### Task objective
Please give back only the lines below from the one containing "EmptyString => []" to the one containing "[0x09; 0x0A; 0x0B;", each repeated word for word, both ends included.

(Saved entries)
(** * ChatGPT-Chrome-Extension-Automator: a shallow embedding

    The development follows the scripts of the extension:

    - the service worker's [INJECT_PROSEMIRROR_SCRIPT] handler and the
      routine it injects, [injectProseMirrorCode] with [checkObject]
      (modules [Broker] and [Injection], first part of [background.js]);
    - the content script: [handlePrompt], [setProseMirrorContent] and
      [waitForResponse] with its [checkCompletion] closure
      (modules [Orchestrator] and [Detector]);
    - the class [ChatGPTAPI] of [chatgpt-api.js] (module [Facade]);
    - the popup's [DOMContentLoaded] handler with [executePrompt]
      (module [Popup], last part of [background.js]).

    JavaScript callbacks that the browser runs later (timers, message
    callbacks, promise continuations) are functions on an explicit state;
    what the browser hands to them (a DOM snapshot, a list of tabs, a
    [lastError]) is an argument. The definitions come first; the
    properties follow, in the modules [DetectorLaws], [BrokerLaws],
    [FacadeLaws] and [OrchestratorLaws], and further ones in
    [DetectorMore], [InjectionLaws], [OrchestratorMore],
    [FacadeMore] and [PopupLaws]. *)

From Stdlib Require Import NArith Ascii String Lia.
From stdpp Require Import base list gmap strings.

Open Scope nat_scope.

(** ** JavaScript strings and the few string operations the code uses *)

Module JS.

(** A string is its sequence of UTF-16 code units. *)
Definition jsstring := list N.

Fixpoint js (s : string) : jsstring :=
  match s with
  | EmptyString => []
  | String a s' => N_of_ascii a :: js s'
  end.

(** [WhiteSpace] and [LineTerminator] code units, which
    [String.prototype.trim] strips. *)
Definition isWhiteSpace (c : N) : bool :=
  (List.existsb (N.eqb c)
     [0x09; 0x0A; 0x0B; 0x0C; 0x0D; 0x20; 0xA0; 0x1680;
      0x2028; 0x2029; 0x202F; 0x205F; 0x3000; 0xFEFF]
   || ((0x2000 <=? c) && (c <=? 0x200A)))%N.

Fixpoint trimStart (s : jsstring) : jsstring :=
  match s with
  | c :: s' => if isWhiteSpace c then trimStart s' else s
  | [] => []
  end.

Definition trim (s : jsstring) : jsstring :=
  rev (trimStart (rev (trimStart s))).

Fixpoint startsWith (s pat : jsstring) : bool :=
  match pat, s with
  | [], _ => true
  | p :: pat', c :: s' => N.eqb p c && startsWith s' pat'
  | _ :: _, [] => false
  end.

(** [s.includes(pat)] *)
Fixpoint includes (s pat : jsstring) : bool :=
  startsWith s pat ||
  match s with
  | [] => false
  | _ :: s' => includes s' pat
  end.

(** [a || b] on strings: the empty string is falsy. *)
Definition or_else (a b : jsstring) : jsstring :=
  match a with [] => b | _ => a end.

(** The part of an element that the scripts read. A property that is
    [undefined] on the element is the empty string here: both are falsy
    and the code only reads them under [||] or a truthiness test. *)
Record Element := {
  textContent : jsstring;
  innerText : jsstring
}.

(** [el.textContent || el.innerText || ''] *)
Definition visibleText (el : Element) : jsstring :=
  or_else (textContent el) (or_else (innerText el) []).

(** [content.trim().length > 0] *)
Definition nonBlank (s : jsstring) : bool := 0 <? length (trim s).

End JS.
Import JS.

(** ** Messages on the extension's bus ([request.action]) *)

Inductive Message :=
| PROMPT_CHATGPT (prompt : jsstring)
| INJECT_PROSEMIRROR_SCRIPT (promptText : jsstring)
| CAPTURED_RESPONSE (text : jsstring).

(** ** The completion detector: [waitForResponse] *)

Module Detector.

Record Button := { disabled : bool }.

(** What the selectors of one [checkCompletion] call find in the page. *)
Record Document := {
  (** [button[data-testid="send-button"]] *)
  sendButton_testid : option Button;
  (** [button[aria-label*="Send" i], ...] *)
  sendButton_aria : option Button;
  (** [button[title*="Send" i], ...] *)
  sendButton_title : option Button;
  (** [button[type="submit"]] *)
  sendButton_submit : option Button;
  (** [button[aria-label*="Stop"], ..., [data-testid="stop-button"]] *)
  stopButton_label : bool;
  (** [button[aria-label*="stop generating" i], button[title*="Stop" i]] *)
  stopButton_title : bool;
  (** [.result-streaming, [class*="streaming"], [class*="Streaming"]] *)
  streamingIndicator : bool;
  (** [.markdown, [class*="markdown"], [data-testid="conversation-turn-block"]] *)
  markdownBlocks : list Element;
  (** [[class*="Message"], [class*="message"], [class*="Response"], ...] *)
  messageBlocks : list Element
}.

### Answer box
  | EmptyString => []
  | String a s' => N_of_ascii a :: js s'
  end.

(** [WhiteSpace] and [LineTerminator] code units, which
    [String.prototype.trim] strips. *)
Definition isWhiteSpace (c : N) : bool :=
  (List.existsb (N.eqb c)
     [0x09; 0x0A; 0x0B; 0x0C; 0x0D; 0x20; 0xA0; 0x1680;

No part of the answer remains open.